Ese instrumento europeo de rayos X, añade, se complementa con el instrumento UVI, que observará en ultravioleta las auroras en el polo norte: "Aunque ha habido otras misiones que han estudiado las auroras en ultravioleta antes, no lo tenían esa continuidad temporal".

La nave trabajará en una órbita polar muy elongada, que permitirá que se sitúe a una distancia de la Tierra de 121.000 kilómetros por encima del polo norte y pueda observar la magnetosfera y todos estos fenómenos de una manera global, alrededor de 40-45 horas. "Durante ese tiempo vamos a poder poder seguir esas tormentas geomagnéticas desde su comienzo hasta su fin". Y es que las tormentas magnéticas suelen durar entre dos y tres días. Con las observaciones de 45 horas de Smile, se pretende averiguar mejor cómo se producen las auroras.

SMILE lleva también un analizador de iones ligeros (LIA), que se dedicará a recoger partículas del viento solar con dos sensores para medir "el ataque del Sol contra las defensas de la Tierra, y un magnetómetro (MAG) que medirá el campo magnético que transporta el vietn solar para comparar el ataque del Sol contra la defensa de la Tierra.

Los datos que recoja la sonda los descargará principalmente a través de la antena O'Higgins, que es europea y se encuentra en la Antártida, pero también llegarán a otras antenas situadas en China.

No es la primera vez que China y la ESA colaboran en una misión -lo han hecho anteriormente en dos misiones que estudiar la magnetosfera terrestre (Double Star, lanzada en 2003) y Cluster (lanzada en 2000, en un segundo intento, dado que las sondas originales de la misión se perdieron en 1996 por un fallo del cohete). Sin embargo, SMILE sí marca un hito en la cooperación espacial entre ambas agencias pues es la primera misión que realizan una misión al al 50% conjuntamente.
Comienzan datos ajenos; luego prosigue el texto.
Lemma run_tokens_grow (s : script) : forall st md,
  exists more, tokens (snd (fst (run s st md))) = tokens st ++ more.
Proof.
  induction s as [|a IHa b IHb|value| |value| |node body IH]; intros st md;
    simpl.
  - exists []. rewrite app_nil_r. reflexivity.
  - destruct (IHa st md) as [m1 H1].
    destruct (run a st md) as [[ra sta] mda]. simpl in H1.
    destruct ra as [[]|e]; [|exists m1; exact H1].
    destruct (IHb sta mda) as [m2 H2].
    exists (m1 ++ m2). rewrite H2, H1, app_assoc. reflexivity.
  - exists [value]. apply add_token_tokens.
  - exists (indent_tokens st). apply add_indent_tokens_tokens.
  - exists []. rewrite app_nil_r. reflexivity.
  - destruct (decrease_indent_frame st) as (Ht & _).
    destruct (decrease_indent st) as [r0 st0]. simpl in *.
    exists []. rewrite app_nil_r. exact Ht.
  - unfold record_syntactic_position,
      CodegenState_record_syntactic_position,
      SyntacticCodegenState_record_syntactic_position.
    destruct (IH st md) as [m H].
    destruct (cls st); [exists m; exact H|].
    destruct (run body st md) as [[r0 st0] md0]. exists m. exact H.
Qed.

(** X6. Whatever a script does and however it ends, the output buffer after
    it is the buffer before it with fragments added at the end: nothing
    emitted is taken back or changed. *)
Theorem run_output_only_grows (s : script) (st : CodegenState) (md : Metadata) :
  exists more,
    tokens (snd (fst (run s st md))) = tokens st ++ more /\
    join (tokens (snd (fst (run s st md)))) = join (tokens st) ++ join more.
Proof.
  destruct (run_tokens_grow s st md) as [more H].
  exists more. split; [exact H|].
  rewrite H. unfold join. apply concat_app.
Qed.

Lemma update_position_column (value : pystr) (st : CodegenState) :
  0 <= column st -> 0 <= column (_update_position value st).
Proof.
  rewrite update_position_cursor. unfold len.
  destruct (has_newline value); simpl; lia.
Qed.

Lemma fold_update_position_column (l : list pystr) : forall st,
  0 <= column st ->
  0 <= column (fold_left (fun s token => _update_position token s) l st).
Proof.
  induction l as [|t l IH]; intros st H; simpl; [exact H|].
  apply IH. apply update_position_column. exact H.
Qed.

Lemma run_cursor (s : script) : forall st md,
  pos_le (cursor st) (cursor (snd (fst (run s st md)))) /\
  (0 <= column st -> 0 <= column (snd (fst (run s st md)))).
Proof.
  induction s as [|a IHa b IHb|value| |value| |node body IH]; intros st md;
    simpl.
  - split; [apply pos_le_refl|auto].
  - destruct (IHa st md) as [Ma Ca].
    destruct (run a st md) as [[ra sta] mda]. simpl in Ma, Ca.
    destruct ra as [[]|e]; [|split; assumption].
    destruct (IHb sta mda) as [Mb Cb].
    split; [eapply pos_le_trans; eassumption|auto].
  - split; [apply add_token_monotone|].
    intros H. unfold add_token.
    apply (update_position_column value (set_tokens (tokens st ++ [value]) st)).
    exact H.
  - split; [apply add_indent_tokens_monotone|].
    intros H. unfold add_indent_tokens.
    apply (fold_update_position_column (indent_tokens st)
             (set_tokens (tokens st ++ indent_tokens st) st)).
    exact H.
  - split; [apply pos_le_refl|auto].
  - destruct (decrease_indent_frame st) as (_ & Hc & _).
    destruct (decrease_indent st) as [r0 st0]. simpl in *.
    rewrite Hc. split; [apply pos_le_refl|].
    unfold cursor in Hc. injection Hc as _ ->. auto.
  - unfold record_syntactic_position,
      CodegenState_record_syntactic_position,
      SyntacticCodegenState_record_syntactic_position.
    destruct (IH st md) as [M C].
    destruct (cls st); [split; assumption|].
    destruct (run body st md) as [[r0 st0] md0]. split; assumption.
Qed.

(** X7. From a state with line at least 1 and column at least 0, every
    script, on either class of state and however it ends, leaves a state
    with line at least 1 and column at least 0 whose cursor is not before
    the one it started from. *)
Theorem run_cursor_bounds (s : script) (st : CodegenState) (md : Metadata) :
  1 <= line st ->
  0 <= column st ->
  let st' := snd (fst (run s st md)) in
  1 <= line st' /\ 0 <= column st' /\ pos_le (cursor st) (cursor st').
Proof.
  intros Hl Hc. cbv zeta.
  destruct (run_cursor s st md) as [M C].
  split; [|split; [apply C; exact Hc|exact M]].
  unfold pos_le, cursor in M. simpl in M. lia.
Qed.

Lemma run_cursor_bounds_witness :
  let st := new_SyntacticCodegenState (lit "    ") [LF] in
  let s := Seq (AddToken (lit "a" ++ [LF])) (Seq DecreaseIndent (AddToken (lit "b"))) in
  let st' := snd (fst (run s st ∅)) in
  1 <= line st' /\ 0 <= column st' /\ pos_le (cursor st) (cursor st').
Proof.
  cbv zeta.
  apply (run_cursor_bounds
           (Seq (AddToken (lit "a" ++ [LF]))
              (Seq DecreaseIndent (AddToken (lit "b"))))
           (new_SyntacticCodegenState (lit "    ") [LF]) ∅); simpl; lia.
Defined.

Lemma decrease_increase_indent (value : pystr) (st : CodegenState) :
  decrease_indent (increase_indent value st) = (Ok tt, st).
Proof.
  rewrite (decrease_indent_snoc _ (indent_tokens st) value) by reflexivity.
  destruct st; reflexivity.
Qed.

Lemma increase_indent_all_snoc (values : list pystr) (value : pystr) st :
  increase_indent_all (values ++ [value]) st =
  increase_indent value (increase_indent_all values st).
Proof. unfold increase_indent_all. rewrite fold_left_app. reflexivity. Qed.

Lemma increase_indent_all_stack (values : list pystr) : forall st,
  indent_tokens (increase_indent_all values st) = indent_tokens st ++ values.
Proof.
  induction values as [|value rest IH]; intros st; simpl.
  - rewrite app_nil_r. reflexivity.
  - unfold increase_indent_all in IH. rewrite IH. simpl.
    rewrite <- app_assoc. reflexivity.
Qed.

(** X8. Pushing any number of indent tokens and popping as many gives back
    the state from before, whatever was on the stack; and a state with [n]
    tokens on its stack takes [n] pops and raises on the next one. *)
Theorem indent_push_pop_balance (values : list pystr) (st : CodegenState) :
  decrease_indent_n (length values) (increase_indent_all values st) =
    (Ok tt, st) /\
  decrease_indent_n (length (indent_tokens st)) st =
    (Ok tt, set_indent_tokens [] st) /\
  decrease_indent_n (S (length (indent_tokens st))) st =
    (Raise (IndexError (lit "pop from empty list")), set_indent_tokens [] st).
Proof.
  assert (Hbal : forall vs, decrease_indent_n (length vs)
                              (increase_indent_all vs st) = (Ok tt, st)).
  { induction vs as [|v vs IH] using rev_ind; [reflexivity|].
    rewrite length_app, Nat.add_1_r, increase_indent_all_snoc.
    cbn [decrease_indent_n]. rewrite decrease_increase_indent. exact IH. }
  assert (Hall : forall stack s0, indent_tokens s0 = stack ->
            decrease_indent_n (length stack) s0 =
              (Ok tt, set_indent_tokens [] s0)).
  { induction stack as [|v stack IH] using rev_ind; intros s0 Hs.
    - simpl. rewrite <- Hs. destruct s0; reflexivity.
    - rewrite length_app, Nat.add_1_r. cbn [decrease_indent_n].
      rewrite (decrease_indent_snoc s0 stack v Hs).
      rewrite (IH (set_indent_tokens stack s0) eq_refl). reflexivity. }
  assert (Hnext : forall n s0,
            decrease_indent_n (S n) s0 =
              match decrease_indent_n n s0 with
              | (Ok _, s1) => decrease_indent s1
              | (Raise e, s1) => (Raise e, s1)
              end).
  { induction n as [|n IH]; intros s0.
    - simpl. destruct (decrease_indent s0) as [[[]|e] s1]; reflexivity.
    - change (decrease_indent_n (S (S n)) s0)
        with (match decrease_indent s0 with
              | (Ok _, s1) => decrease_indent_n (S n) s1
              | (Raise e, s1) => (Raise e, s1)
              end).
      cbn [decrease_indent_n].
      destruct (decrease_indent s0) as [[[]|e] s1]; [apply IH|reflexivity]. }
  split; [apply Hbal|]. split; [apply Hall; reflexivity|].
  rewrite Hnext, (Hall (indent_tokens st) st eq_refl). reflexivity.
Qed.

(** ** Recording and output are independent *)

Lemma output_of_update_position (value : pystr) (st1 st2 : CodegenState) :
  output_of st1 = output_of st2 ->
  output_of (_update_position value st1) =
  output_of (_update_position value st2).
Proof.
  destruct st1, st2. unfold output_of. simpl. intros H.
  injection H as -> -> -> -> -> ->.
  rewrite !update_position_cursor. destruct (has_newline value); reflexivity.
Qed.

Lemma output_of_fold_update_position (l : list pystr) : forall st1 st2,
  output_of st1 = output_of st2 ->
  output_of (fold_left (fun s token => _update_position token s) l st1) =
  output_of (fold_left (fun s token => _update_position token s) l st2).
Proof.
  induction l as [|t l IH]; intros st1 st2 H; simpl; [exact H|].
  apply IH. apply output_of_update_position. exact H.
Qed.

Lemma output_of_fields (st1 st2 : CodegenState) :
  output_of st1 = output_of st2 ->
  indent_tokens st1 = indent_tokens st2 /\ tokens st1 = tokens st2.
Proof. unfold output_of. intros H. injection H as _ _ -> -> _ _. auto. Qed.

Lemma output_of_set_tokens (l : list pystr) (st1 st2 : CodegenState) :
  output_of st1 = output_of st2 ->
  output_of (set_tokens l st1) = output_of (set_tokens l st2).
Proof.
  unfold output_of. simpl. intros H. injection H as -> -> -> _ -> ->.
  reflexivity.
Qed.

Lemma output_of_set_indent_tokens (l : list pystr) (st1 st2 : CodegenState) :
  output_of st1 = output_of st2 ->
  output_of (set_indent_tokens l st1) = output_of (set_indent_tokens l st2).
Proof.
  unfold output_of. simpl. intros H. injection H as -> -> _ -> -> ->.
  reflexivity.
Qed.

(** X9. What a script emits does not depend on how positions are recorded:
    run on two states that differ only in class, provider and the nodes'
    metadata, it ends the same way and leaves the same output buffer,
    indent stack and cursor. *)
Theorem run_output_independent_of_recording (s : script) :
  forall (st1 st2 : CodegenState) (md1 md2 : Metadata),
  output_of st1 = output_of st2 ->
  fst (fst (run s st1 md1)) = fst (fst (run s st2 md2)) /\
  output_of (snd (fst (run s st1 md1))) =
  output_of (snd (fst (run s st2 md2))).
Proof.
  induction s as [|a IHa b IHb|value| |value| |node body IH];
    intros st1 st2 md1 md2 H; simpl.
  - auto.
  - destruct (IHa st1 st2 md1 md2 H) as [Hr Ho].
    destruct (run a st1 md1) as [[r1 s1] m1].
    destruct (run a st2 md2) as [[r2 s2] m2].
    simpl in Hr, Ho. subst r2.
    destruct r1 as [[]|e]; [apply IHb; exact Ho|auto].
  - split; [reflexivity|]. unfold add_token.
    destruct (output_of_fields _ _ H) as [_ ->].
    apply output_of_update_position, output_of_set_tokens. exact H.
  - split; [reflexivity|]. unfold add_indent_tokens.
    destruct (output_of_fields _ _ H) as [-> ->].
    apply output_of_fold_update_position, output_of_set_tokens. exact H.
  - split; [reflexivity|]. unfold increase_indent.
    destruct (output_of_fields _ _ H) as [-> _].
    apply output_of_set_indent_tokens. exact H.
  - unfold decrease_indent.
    destruct (output_of_fields _ _ H) as [-> _].
    destruct (indent_tokens st2); simpl; [auto|].
    split; [reflexivity|]. apply output_of_set_indent_tokens. exact H.
  - unfold record_syntactic_position,
      CodegenState_record_syntactic_position,
      SyntacticCodegenState_record_syntactic_position.
    specialize (IH st1 st2 md1 md2 H).
    destruct (cls st1), (cls st2);
      destruct (run body st1 md1) as [[r1 s1] m1];
      destruct (run body st2 md2) as [[r2 s2] m2]; exact IH.
Qed.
"La colaboración científica ha sido magnífica. Tanto la Academia de Ciencias China como la Agencia Espacial Europea han proporcionado toda su experiencia, que es grande en ambos casos, y toda su tecnología, y ha habido una relación perfecta. Es una misión muy productiva tanto a nivel científico como a nivel técnico y de ingeniería", señala Guerra.

Su desarrollo ha sido también rápido para una misión espacial, pues empezaron a trabajar en ella en 2019. El coste total de la misión se estima en aproximadamente 250 millones de euros, de los cuales la Agencia Espacial Europea aporta 130 millones de euros.

Varias empresas y centros de investigación de España contribuyen a la misión. Así Airbus ha aportado el módulo donde viaja la carga útil; el Instituto Nacional de Técnica Aeroespacial (INTA) se ha encargado del conjunto del plano detector de SXI; Airbus Crisa ha desarrollado la unidad de control extendida del módulo de carga y Sener, la antena de banda X del módulo de carga útil.

What to Watch

AI outlook — possibilities, not facts

  • La misión SMILE proporcionará datos que permitirán mejorar significativamente la precisión de los modelos de predicción del clima espacial.

    Very likely · Medium term

  • La misión contribuirá a identificar vulnerabilidades específicas en infraestructuras tecnológicas ante eventos de clima espacial.

    Likely · Medium term

Open Questions

  • ¿Cuál será la precisión de los modelos de predicción del clima espacial tras la misión SMILE?
  • ¿Qué impacto específico tendrán las observaciones de SMILE en la protección de infraestructuras críticas?
  • ¿Cómo evolucionará la colaboración científica entre la ESA y la CAS en futuras misiones?
  • ¿Se descubrirán nuevos fenómenos en la interacción Sol-Tierra durante la misión?